» TASK DETAILS
Reproduce the listing below exactly, from its first line down to and including the line with "Definition same_nodes s".

======== DATA ========

(* ===== verification/PipeSpec.v ===== *)
(** * Pipes as byte queues

    The contents of a pipe, and what the operations of [Pipe] do to them and
    to the lifetime of its records. *)

From stdpp Require Import gmap.
From S2P Require Import Prelude Pipe.

Implicit Types (s : pipe_sys) (x : pipe_info_t) (sp : pipe_specific_t).

(** The bytes in the pipe, oldest first. *)
Definition content x : list Z := take (Z.to_nat (pi_ptr x)) (pi_buf x).

Record pipe_wf x : Prop := {
  pw_buf : zlen (pi_buf x) = 65536;
  pw_ptr : 0 <= pi_ptr x <= 65536;
  pw_lock : pi_lock x = false;
  pw_active : 0 <= pi_active x < two31;
}.

Definition node_ok s (n : Z) : Prop := n = 0 \/ is_Some (ps_nodes s !! n).

(** The end [f] of the pipe [p], both alive. *)
Record end_at s (f p : Z) sp x : Prop := {
  ea_spec : ps_specs s !! f = Some sp;
  ea_pipe : ps_pipes s !! p = Some x;
  ea_f : f <> 0;
  ea_p : p <> 0;
  ea_info : sp_info sp = p;
  ea_pending : sp_free_pending sp = false;
  ea_pi_pending : pi_free_pending x = false;
  ea_active : 0 <= sp_active sp < two31 - 1;
  ea_pi_active : pi_active x < two31 - 1;
  ea_node : node_ok s (sp_node sp);
  ea_rnode : node_ok s (read_node x);
  ea_wnode : node_ok s (write_node x);
  ea_wf : pipe_wf x;
}.

(** What a node keeps when its size changes. *)
Definition vn_key (v : vnode) := (vn_flags v, vn_handle v, vn_refcount v, vn_parent v, vn_children v).

Definition same_nodes s s' : Prop := forall n, vn_key <$> ps_nodes s' !! n = vn_key <$> ps_nodes s !! n.

#[export] Instance same_nodes_preorder : PreOrder same_nodes.
Proof. split; [by intros s n|]. intros s1 s2 s3 H1 H2 n. by rewrite H2, H1. Qed.

Lemma same_nodes_ok s s' n : same_nodes s s' -> node_ok s n -> node_ok s' n.
Proof.
  intros H [->|[v Hv]]; [by left|]. specialize (H n). rewrite Hv in H. right. destruct (ps_nodes s' !! n); [by eexists|done].
Qed.

(** Only node sizes and the notifications differ. *)
Definition same_heap s s' : Prop := ps_pipes s' = ps_pipes s /\ ps_specs s' = ps_specs s /\ same_nodes s s'.

#[export] Instance same_heap_preorder : PreOrder same_heap.
Proof. split; [by intros s; split_and!|]. intros s1 s2 s3 (P1 & S1 & N1) (P2 & S2 & N2). split_and!; [congruence|congruence|by etrans]. Qed.

Lemma set_node_size_spec s n z : node_ok s n -> exists s', set_node_size s n z = Some s' /\ same_heap s s'.
Proof.
  intros Hn. unfold set_node_size. destruct (Z.eqb_spec n 0) as [->|Hne]; cbn [negb]; [by exists s|].
  destruct Hn as [->|[v Hv]]; [done|]. unfold mod_node. rewrite Hv. cbn [mbind option_bind]. eexists. split; [done|]. split_and!; [done|done|].
  intros m. cbn. destruct (decide (n = m)) as [<-|]; [by rewrite lookup_insert_eq, Hv|by rewrite lookup_insert_ne].
Qed.

Lemma update_nodes_spec s p x :
  ps_pipes s !! p = Some x -> node_ok s (read_node x) -> node_ok s (write_node x) ->
  exists s', pipefs_update_nodes s p = Some s' /\ same_heap s s'.
Proof.
  intros Hp Hr Hw. unfold pipefs_update_nodes. rewrite Hp. cbn [mbind option_bind].
  destruct (set_node_size_spec s (read_node x) (pi_ptr x) Hr) as (s1 & -> & H1). cbn [mbind option_bind].
  destruct (set_node_size_spec s1 (write_node x) (pi_ptr x)) as (s2 & -> & H2); [eapply same_nodes_ok; [apply H1|done]|].
  exists s2. split; [done|by etrans].
Qed.

Lemma notify_spec s n e : node_ok s n -> exists s', vfs_poll_notify s n e = Some s' /\ same_heap s s'.
Proof.
  intros Hn. unfold vfs_poll_notify. destruct (Z.eqb_spec n 0) as [->|Hne]; cbn [orb]; [by exists s|].
  destruct (e =? 0); [by exists s|]. destruct Hn as [->|[v Hv]]; [done|]. rewrite Hv. cbn [mbind option_bind]. eexists. split; [done|].
  by split_and!.
Qed.

(** A critical section on the pipe: lock, change it, unlock. *)
Lemma lock_spec s p x : ps_pipes s !! p = Some x -> pi_lock x = false -> lock_pipe s p = Some (put_pipe s p (pi_with_lock x true)).
Proof. intros Hp Hl. unfold lock_pipe. rewrite Hp. cbn [mbind option_bind]. by rewrite Hl. Qed.

Lemma unlock_spec s p x : ps_pipes s !! p = Some x -> unlock_pipe s p = Some (put_pipe s p (pi_with_lock x false)).
Proof. intros Hp. unfold unlock_pipe, mod_pipe. by rewrite Hp. Qed.

Lemma lookup_put s p x : ps_pipes (put_pipe s p x) !! p = Some x.
Proof. cbn. by rewrite lookup_insert_eq. Qed.

Lemma put_put s p x y : put_pipe (put_pipe s p x) p y = put_pipe s p y.
Proof. unfold put_pipe. cbn. by rewrite insert_insert_eq. Qed.

(** ** Entering and leaving *)

(** The state with the two activity counts of an end changed by [d]. *)
Definition counted s (f p : Z) sp x (d : Z) : pipe_sys :=
  put_pipe (put_spec s f (sp_with_active sp (sp_active sp + d))) p (pi_with_active x (pi_active x + d)).

Lemma enter_spec s f p sp x : end_at s f p sp x -> pipefs_enter s f = Some (counted s f p sp x 1).
Proof.
  intros H. pose proof (ea_wf _ _ _ _ _ H) as W. unfold pipefs_enter. rewrite (ea_spec _ _ _ _ _ H). cbn [mbind option_bind].
  rewrite (ea_info _ _ _ _ _ H), (proj2 (Z.eqb_neq _ _) (ea_p _ _ _ _ _ H)).
  rewrite (lock_spec s p x) by (apply H || apply W). cbn [mbind option_bind].
  unfold mod_spec. cbn [put_pipe ps_specs]. rewrite (ea_spec _ _ _ _ _ H). cbn [mbind option_bind].
  unfold mod_pipe. cbn [put_spec put_pipe ps_pipes]. rewrite lookup_insert_eq. cbn [mbind option_bind].
  rewrite (unlock_spec _ _ (pi_with_active (pi_with_lock x true) (i32 (pi_active x + 1)))) by (cbn; by rewrite lookup_insert_eq).
  pose proof (ea_active _ _ _ _ _ H). pose proof (ea_pi_active _ _ _ _ _ H). pose proof (pw_active _ W). 
  unfold counted, put_pipe, put_spec. cbn. rewrite !i32_id by lia. rewrite !insert_insert_eq. do 3 f_equal. unfold pi_with_lock, pi_with_active. cbn. by rewrite (pw_lock _ W).
Qed.

Lemma counted_end s f p sp x : end_at s f p sp x ->
  ps_specs (counted s f p sp x 1) !! f = Some (sp_with_active sp (sp_active sp + 1)) /\
  ps_pipes (counted s f p sp x 1) !! p = Some (pi_with_active x (pi_active x + 1)).
Proof. intros H. cbn. by rewrite !lookup_insert_eq. Qed.

(** Leaving while neither record waits to be freed: the counts go down. *)
Lemma leave_locked_spec s f p sp x :
  ps_specs s !! f = Some sp -> ps_pipes s !! p = Some x -> sp_info sp = p -> pi_lock x = false ->
  sp_free_pending sp = false -> pi_free_pending x = false -> 0 < sp_active sp < two31 -> 0 < pi_active x < two31 ->
  leave_locked s f p = Some (put_pipe (put_spec s f (sp_with_active sp (sp_active sp - 1))) p (pi_with_active x (pi_active x - 1)), (false, false)).
Proof.
  intros Hf Hp Hi Hl Hfp Hpp Ha Hpa. unfold leave_locked. rewrite (lock_spec s p x) by done. cbn [mbind option_bind].
  unfold mod_spec. cbn [put_pipe ps_specs]. rewrite Hf. cbn [mbind option_bind].
  unfold mod_pipe. cbn [put_spec put_pipe ps_pipes]. rewrite lookup_insert_eq. cbn [mbind option_bind put_pipe ps_specs ps_pipes]. rewrite !lookup_insert_eq.
  cbn [mbind option_bind]. cbn [pi_with_active pi_with_lock sp_with_active sp_free_pending pi_free_pending].
  cbn [put_spec ps_specs]. rewrite lookup_insert_eq. cbn [mbind option_bind sp_with_active sp_free_pending]. rewrite Hfp, Hpp. cbn [andb].
  unfold unlock_pipe, mod_pipe. cbn [put_pipe put_spec ps_pipes]. rewrite lookup_insert_eq. cbn [mbind option_bind]. 
  unfold put_pipe, put_spec. cbn. rewrite !i32_id by lia. rewrite !insert_insert_eq. do 4 f_equal. unfold pi_with_lock, pi_with_active. cbn. by rewrite Hl.
Qed.

Lemma leave_spec s f p sp x :
  ps_specs s !! f = Some sp -> ps_pipes s !! p = Some x -> sp_info sp = p -> p <> 0 -> pi_lock x = false ->
  sp_free_pending sp = false -> pi_free_pending x = false -> 0 < sp_active sp < two31 -> 0 < pi_active x < two31 ->
  pipefs_leave s f = Some (put_pipe (put_spec s f (sp_with_active sp (sp_active sp - 1))) p (pi_with_active x (pi_active x - 1))).
Proof.
  intros Hf Hp Hi Hp0 Hl Hfp Hpp Ha Hpa. unfold pipefs_leave. rewrite Hf. cbn [mbind option_bind]. rewrite Hi, (proj2 (Z.eqb_neq _ _) Hp0).
  rewrite (leave_locked_spec s f p sp x) by done. cbn [mbind option_bind]. unfold leave_free. cbn [put_pipe put_spec ps_specs].
  rewrite lookup_insert_eq. by cbn [mbind option_bind].
Qed.

(** ** Buffers *)

Lemma take_bytes_spec x n :
  pipe_wf x -> 0 <= n <= pi_ptr x ->
  exists buf, take_bytes x n = Some (take (Z.to_nat n) (content x), buf) /\ zlen buf = 65536 /\
    take (Z.to_nat (pi_ptr x - n)) buf = drop (Z.to_nat n) (content x).
Proof.
  intros W Hn. pose proof (pw_buf _ W) as Hb. pose proof (pw_ptr _ W) as Hp. unfold take_bytes. rewrite Hb.
  replace ((0 <=? n) && (n <=? pi_ptr x) && (pi_ptr x <=? 65536)) with true by lia. unfold zlen in Hb. eexists. split_and!.
  - unfold content. rewrite take_take. by replace (Z.to_nat n `min` Z.to_nat (pi_ptr x))%nat with (Z.to_nat n) by lia.
  - unfold zlen. rewrite length_app, length_take, !length_drop. lia.
  - rewrite take_app_le by (rewrite length_take, length_drop; lia). rewrite take_take, Nat.min_id. unfold content.
    rewrite skipn_firstn_comm. f_equal. lia.
Qed.

Lemma store_bytes_spec x addr n :
  pipe_wf x -> 0 <= n <= zlen addr -> pi_ptr x + n <= 65536 ->
  exists buf, store_bytes x addr n = Some buf /\ zlen buf = 65536 /\
    take (Z.to_nat (pi_ptr x + n)) buf = content x ++ take (Z.to_nat n) addr.
Proof.
  intros W Hn Hr. pose proof (pw_buf _ W) as Hb. pose proof (pw_ptr _ W) as Hp. unfold store_bytes. rewrite Hb.
  replace ((0 <=? n) && (n <=? zlen addr) && (0 <=? pi_ptr x) && (pi_ptr x + n <=? 65536)) with true by lia. unfold zlen in Hb, Hn. eexists. split_and!; [done| |].
  - unfold zlen. rewrite !length_app, !length_take, length_drop. lia.
  - unfold content. rewrite app_assoc. rewrite take_app_length'; [done|]. rewrite length_app, !length_take. lia.
Qed.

========

» SOLUTION TO THE PROBLEM
(* ===== verification/PipeSpec.v ===== *)
(** * Pipes as byte queues

    The contents of a pipe, and what the operations of [Pipe] do to them and
    to the lifetime of its records. *)

From stdpp Require Import gmap.
From S2P Require Import Prelude Pipe.

Implicit Types (s : pipe_sys) (x : pipe_info_t) (sp : pipe_specific_t).

(** The bytes in the pipe, oldest first. *)
Definition content x : list Z := take (Z.to_nat (pi_ptr x)) (pi_buf x).

Record pipe_wf x : Prop := {
  pw_buf : zlen (pi_buf x) = 65536;
  pw_ptr : 0 <= pi_ptr x <= 65536;
  pw_lock : pi_lock x = false;
  pw_active : 0 <= pi_active x < two31;
}.

Definition node_ok s (n : Z) : Prop := n = 0 \/ is_Some (ps_nodes s !! n).

(** The end [f] of the pipe [p], both alive. *)
Record end_at s (f p : Z) sp x : Prop := {
  ea_spec : ps_specs s !! f = Some sp;
  ea_pipe : ps_pipes s !! p = Some x;
  ea_f : f <> 0;
  ea_p : p <> 0;
  ea_info : sp_info sp = p;
  ea_pending : sp_free_pending sp = false;
  ea_pi_pending : pi_free_pending x = false;
  ea_active : 0 <= sp_active sp < two31 - 1;
  ea_pi_active : pi_active x < two31 - 1;
  ea_node : node_ok s (sp_node sp);
  ea_rnode : node_ok s (read_node x);
  ea_wnode : node_ok s (write_node x);
  ea_wf : pipe_wf x;
}.

(** What a node keeps when its size changes. *)
Definition vn_key (v : vnode) := (vn_flags v, vn_handle v, vn_refcount v, vn_parent v, vn_children v).

Definition same_nodes s s' : Prop := forall n, vn_key <$> ps_nodes s' !! n = vn_key <$> ps_nodes s !! n.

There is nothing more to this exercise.